# [Problem to work on]
Give back exactly the stretch of data below from the line holding "From S2P Require Import Effects." through the line holding "let text m := hex_digits", both ends included, and leave the remaining lines out.

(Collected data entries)
(* ===== verification/MasterKey.v ===== *)
(** Master key rotation, internal/service/masterkey.go: accepting a new master
    key, and the job that wraps every stored data key again under it.

    Base64 decoding is a parameter. The job takes a nonce per wrapped key. It
    returns the stores it reached together with the count or the error, since
    it stops where an error happens. *)

From S2P Require Import Prelude.
From S2P Require Import GoLib.
From S2P Require Import Domain.
From S2P Require Import Repos.
From S2P Require Import SecretRepo.
From S2P Require Import Crypto.
From S2P Require Import KVEngine.

#[local] Open Scope Z_scope.

Section masterkey.
Context `{Aead} (base64_decode : string → res bytes).

Definition Rotate (multiNodeRaft allowInsecure : bool) (k : KeyRing) (newKeyBase64 : string) : res (KeyRing * ascii) :=
  _ ← reject (multiNodeRaft && negb allowInsecure)
        (New ErrCodeForbidden "master key rotation on multi-node Raft requires KNXVAULT_MASTER_KEY_ROTATION_ALLOW_INSECURE=true and distributing previous keys via KNXVAULT_MASTER_KEY_PREVIOUS on every node");
  raw ← match base64_decode newKeyBase64 with
        | Ok raw => Ok raw
        | Err e => Err (Wrap ErrCodeValidation "invalid base64 master key" e)
        end;
  _ ← reject (negb (len raw =? 32)) (New ErrCodeValidation ("master key must be 32 bytes, got " +:+ Itoa (len raw)));
  match RotateMasterKey k raw with
  | Ok kv => Ok kv
  | Err e => Err (Wrap ErrCodeInternal "rotate master key" e)
  end.
End masterkey.

(** One of the two loops of [ReencryptDEKs]: [before] entities were done by the
    other loop, [count] by this one. *)
Section loop.
Context `{Aead} {St A : Type} (k : KeyRing) (nonces : nat → res bytes) (limit before : Z) (what : string).
Context (dek : A → bytes) (update : St → A → bytes → res St).

Fixpoint reencrypt_loop (st : St) (count : Z) (items : list A) : St * res Z :=
  match items with
  | [] => (st, Ok count)
  | it :: items =>
    if limit <=? before + count then (st, Ok count)
    else if negb (KeyRing_DEKNeedsReencrypt k (dek it)) then reencrypt_loop st count items
    else match KeyRing_ReencryptDEK k (nonces (Z.to_nat (before + count))) (dek it) with
         | Err e => (st, Err (Wrap ErrCodeInternal what e))
         | Ok newEnc =>
           match update st it newEnc with
           | Err e => (st, Err e)
           | Ok st => reencrypt_loop st (count + 1) items
           end
         end
  end.
End loop.

Definition ca_with_dek (c : CA) (d : bytes) : CA :=
  mkCA (ca_ID c) (ca_ParentID c) (ca_Name c) (ca_Type c) (ca_Subject c) (ca_Serial c) (ca_CertPEM c) (ca_PrivateKeyEnc c) d
    (ca_Status c) (ca_CreatedAt c) (ca_ExpiresAt c) (ca_CRLNextUpdate c).

Record ReencryptResult := mkReencryptResult { rr_CAs : Z; rr_Secrets : Z }.

Definition save_ca (r : gmap UUID CA) (c : CA) (d : bytes) : res (gmap UUID CA) := CARepository_Save r (ca_with_dek c d).
Definition save_secret (r : SecretRepository) (sv : SecretVersion) (d : bytes) : res SecretRepository :=
  UpdateDEKEnc r (sv_Path sv) (sv_Version sv) d.

Definition ReencryptDEKs `{Aead} (k : KeyRing) (nonces : nat → res bytes) (cas : gmap UUID CA) (secrets : SecretRepository)
    (limit : Z) : gmap UUID CA * SecretRepository * res ReencryptResult :=
  let limit := if limit <=? 0 then 100 else limit in
  match reencrypt_loop k nonces limit 0 "reencrypt ca dek" ca_DEKEnc save_ca cas 0 (CARepository_List cas) with
  | (cas, Err e) => (cas, secrets, Err e)
  | (cas, Ok n) =>
    match reencrypt_loop k nonces limit n "reencrypt secret dek" sv_DEKEnc save_secret secrets 0 (ListByPath secrets "") with
    | (secrets, Err e) => (cas, secrets, Err e)
    | (secrets, Ok m) => (cas, secrets, Ok (mkReencryptResult n m))
    end
  end.

(** ** The loop over any keyed store *)

Section loop_proof.
Context {aead : Aead} {laws : AeadLaws} {K A : Type} `{Countable K}.
Context (k : KeyRing) (nonces : nat → res bytes) (limit before : Z) (what : string).
Context (key : A → K) (dek : A → bytes) (with_dek : A → bytes → A) (update : gmap K A → A → bytes → res (gmap K A)).
Context (I : gmap K A → Prop).
Hypothesis Hring : ring_wf k.
Hypothesis Hnonce : ∀ i, ∃ n, nonces i = Ok n ∧ length n = nonce_size.
Hypothesis Hdek : ∀ a d, dek (with_dek a d) = d.
Hypothesis Hupd : ∀ st a d, I st → st !! key a = Some a → d ≠ [] →
  update st a d = Ok (<[key a := with_dek a d]> st) ∧ I (<[key a := with_dek a d]> st).

(** An entity after the job: the same but for its wrapped key, which opens to
    the same data key. *)
Definition rewrapped (a b : A) : Prop :=
  b = a ∨ (b = with_dek a (dek b) ∧ KeyRing_DecryptDEK k (dek b) = KeyRing_DecryptDEK k (dek a) ∧
           KeyRing_DEKNeedsReencrypt k (dek b) = false).
(* ===== verification/PkiEngine.v ===== *)
(** Certificates: the engine internal/engine/pki (engine.go, renewal.go, ocsp.go)
    and the audited, tenant-scoped service internal/service/pki.go.

    [Pki] is the engine's state: the repositories, of which roles, revocations
    and issued certificates are optional. The issuing backend is the interface
    of internal/crypto/pki; it and the encodings of crypto/x509, encoding/pem
    and golang.org/x/crypto/ocsp are the class [X509]. What a request takes from
    outside is the record [PkiEnv]. *)

From S2P Require Import Prelude.
From S2P Require Import Effects.
From S2P Require Import GoLib.
From S2P Require Import Domain.
From S2P Require Import DynamicRoles.
From S2P Require Import Repos.
From S2P Require Import AuditHelper.
From S2P Require Import Tenant.
From S2P Require Import Ttl.
From S2P Require Import Crypto.
From S2P Require Import KVEngine.
From S2P Require Import Cubbyhole.

#[local] Open Scope Z_scope.

(** ** Serial numbers *)

(** [big.Int.Text(16)] and [big.Int.SetString(s, 16)]. *)
Definition hex_digit (n : Z) : ascii := ascii_of_nat (Z.to_nat (if n <? 10 then 48 + n else 87 + n)).
Fixpoint hex_digits (fuel : nat) (n : Z) (rest : string) : string :=
  match fuel with
  | O => rest
  | S fuel => let rest := String (hex_digit (n mod 16)) rest in if n <? 16 then rest else hex_digits fuel (n / 16) rest
  end.
Definition Text16 (n : Z) : string :=
  let text m := hex_digits (S (Z.to_nat (Z.log2 m))) m "" in if n <? 0 then "-" +:+ text (- n) else text n.
(** [Run] ends at the first engine that reports an error; the second component
    holds the errors, joined when they come from the rotation. *)
Definition Run (o : Orchestration) (cx : TenantCtx) (subject : option string) (env : RunEnv) (dbGrace sshGrace pkiGrace : Duration) :
    M (RunResult + list error) :=
  kv ← only_if (oc_rotation o) (RunDue parse_duration k tenantMode rotationWebhook cx subject (rx_now env) (rx_rotation env));
  if bool_decide (kv.2 ≠ []) then mret (inr kv.2)
  else
    db ← only_if (oc_database o) (on_vault_of (n ← DB_RenewExpiring k (rx_dbNow env) dbGrace 50 (rx_database env); mret (n, [])));
    let sshGrace := if sshGrace <=? 0 then dbGrace else sshGrace in
    ssh ← only_if (oc_ssh o) (on_vault_of (n ← SSHService_RenewExpiring k (rx_sshNow env) sshGrace 50 (rx_ssh env); mret (n, [])));
    pki ← only_if (oc_pki o && (0 <? pkiGrace))
            (x ← attempt (on_pki (PKIService_RenewExpiring k subject (rx_pkiNow env) pkiGrace 50 (rx_pki env)));
             mret match x with Ok x => single x | Err e => (0, [e]) end);
    if bool_decide (pki.2 ≠ []) then mret (inr pki.2)
    else
      let total := wrap64 (wrap64 (wrap64 (kv.1 + db.1) + ssh.1) + pki.1) in
      _ ← when (oc_webhook o && (0 <? total))
            (Send (mkEvent "rotation.run" "" "" "" "" [("kv_rotated", VNum kv.1); ("db_leases_renewed", VNum db.1);
                                               ("ssh_leases_renewed", VNum ssh.1); ("pki_certs_renewed", VNum pki.1)]));
      mret (inl (mkRunResult kv.1 db.1 ssh.1 pki.1 total)).
End orchestration.

(** ** internal/app/jobs.go *)

Definition defaultLeaseGrace : Duration := 24 * Hour.
Definition leaseRenewGrace (pkiRenewGrace : Duration) : Duration :=
  if pkiRenewGrace <=? 0 then defaultLeaseGrace
  else if defaultLeaseGrace <? pkiRenewGrace then defaultLeaseGrace
  else pkiRenewGrace.

(** The services that are configured, the seal, and the window of renewals. *)
Record JobRunner := mkJobRunner {
  jr_database : bool;
  jr_ssh : bool;
  jr_pki : bool;
  jr_rotation : bool;
  jr_masterKey : bool;
  jr_cas : bool;
  jr_leases : bool;
  jr_seal : option bool;
  jr_RenewGrace : Duration;
}.

Definition SetSeal (j : JobRunner) (s : option bool) : JobRunner :=
  mkJobRunner (jr_database j) (jr_ssh j) (jr_pki j) (jr_rotation j) (jr_masterKey j) (jr_cas j) (jr_leases j) s (jr_RenewGrace j).

Definition job_sealed (j : JobRunner) : bool := default false (jr_seal j).

Definition ca_with_crl (c : CA) (next : Time) : CA :=
  mkCA (ca_ID c) (ca_ParentID c) (ca_Name c) (ca_Type c) (ca_Subject c) (ca_Serial c) (ca_CertPEM c) (ca_PrivateKeyEnc c) (ca_DEKEnc c)
    (ca_Status c) (ca_CreatedAt c) (ca_ExpiresAt c) (Some next).

(** The gauges of active leases, by engine and role. *)
Definition active_leases (leases : gmap string Lease) (now : Time) : gmap string Z :=
  foldl (λ m l, let key := lease_Engine l +:+ String "000" (lease_RoleName l) in
                if Lease_Active l now then <[key := default 0 (m !! key) + 1]> m else m) ∅ (LeaseRepository_List leases).

Section jobs.
Context {C : Type} `{CacheStore C} `{Aead} `{Json} `{ResultJson} `{UrlParser} {codec : TokenCodec} `{DbExternals} `{SshExternals} `{X509} (k : KeyRing)
  (tenantMode rotationWebhook : bool) (j : JobRunner).
Abbreviation M := (prog (World C)).

(** The context of a job carries neither a subject nor a tenant. *)
Definition job_cx : TenantCtx := mkTenantCtx "" None.

(** A job that is skipped while the vault is sealed; its errors are logged. *)
Definition job (m : M unit) : M unit := if job_sealed j then mret tt else ignore m.

Definition runMasterKeyReencrypt (nonces : nat → res bytes) : M unit :=
  job (when (jr_masterKey j) (λ w,
    let engine := pv_engine (w_pki w) in
    let vault := ss_vault (w_secrets w) in
    let '(cas, secrets, _) := ReencryptDEKs k nonces (pk_cas engine) (vt_secrets vault) 50 in
    (mkWorld (set_vault (w_secrets w) (set_secrets vault secrets)) (w_policies w) (mkPKIService (set_cas engine cas) (pv_audit (w_pki w))) (w_events w),
     Ok tt))).

Definition runKVRotation (now : Time) (envs : nat → RotationEnv) : M unit :=
  job (when (jr_rotation j) (ignore (RunDue parse_duration k tenantMode rotationWebhook job_cx None now envs))).

Definition runLeaseRenewal (now : Time) (dbs : nat → Time * Fresh) (now' : Time) (sshs : nat → Time * Fresh * SshRandom) : M unit :=
  let grace := leaseRenewGrace (jr_RenewGrace j) in
  job (_ ← when (jr_database j) (ignore (on_vault_of (DB_RenewExpiring k now grace 50 dbs)));
       when (jr_ssh j) (ignore (on_vault_of (SSHService_RenewExpiring k now' grace 50 sshs)))).

Definition runCertRenewal (now : Time) (envs : nat → PkiEnv) : M unit :=
  job (when (jr_pki j) (ignore (on_pki (PKIService_RenewExpiring k None now (jr_RenewGrace j) 50 envs)))).

Definition runLeaseCleanup (now : Time) (clk : nat → Time) (now' : Time) (clk' : nat → Time) : M unit :=
  job (_ ← when (jr_database j) (ignore (on_vault_of (DatabaseService_CleanupExpired k None now 100 clk)));
       when (jr_ssh j) (ignore (on_vault_of (SSHService_CleanupExpired None now' 100 clk')))).
(* ===== verification/AuditLog.v ===== *)
(** The tamper-evident audit log: the memory repository
    (internal/repository/memory/audit_repository.go), the hash chain
    (internal/audit/chain.go), the service that records, exports and verifies
    (internal/audit/service.go), and the append handler of the replicated
    store (internal/raft/handlers.go), which restamps an entry's hash.

    The digests and the two encodings the hash is taken over are a parameter
    ([Digest]); the theorems that need them to be collision free or free of
    the separator say so. The service is written against the repository
    interface ([AuditStore]); the memory repository and the replicated store
    implement it. *)

From Stdlib Require Import Ascii.
From S2P Require Import Prelude.
From S2P Require Import GoLib.
From S2P Require Import Domain.
From S2P Require Import Redact.

#[local] Open Scope Z_scope.

(** SHA-256 and HMAC-SHA-256 in hex, [json.Marshal] of a details map and
    [Time.Format(time.RFC3339Nano)]. *)
Class Digest := {
  sha256_hex : string → string;
  hmac_sha256_hex : bytes → string → string;
  json_details : list (string * any) → string;
  format_time : Time → string;
}.

(** ** internal/repository/memory/audit_repository.go *)

Record AuditRepository := mkAuditRepository {
  ar_entries : list Entry;
  ar_nextID : Z;
}.

Definition NewAuditRepository : AuditRepository := mkAuditRepository [] 1.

# [Task response]
From S2P Require Import Effects.
From S2P Require Import GoLib.
From S2P Require Import Domain.
From S2P Require Import DynamicRoles.
From S2P Require Import Repos.
From S2P Require Import AuditHelper.
From S2P Require Import Tenant.
From S2P Require Import Ttl.
From S2P Require Import Crypto.
From S2P Require Import KVEngine.
From S2P Require Import Cubbyhole.

#[local] Open Scope Z_scope.

(** ** Serial numbers *)

(** [big.Int.Text(16)] and [big.Int.SetString(s, 16)]. *)
Definition hex_digit (n : Z) : ascii := ascii_of_nat (Z.to_nat (if n <? 10 then 48 + n else 87 + n)).
Fixpoint hex_digits (fuel : nat) (n : Z) (rest : string) : string :=
  match fuel with
  | O => rest
  | S fuel => let rest := String (hex_digit (n mod 16)) rest in if n <? 16 then rest else hex_digits fuel (n / 16) rest
  end.
Definition Text16 (n : Z) : string :=
  let text m := hex_digits (S (Z.to_nat (Z.log2 m))) m "" in if n <? 0 then "-" +:+ text (- n) else text n.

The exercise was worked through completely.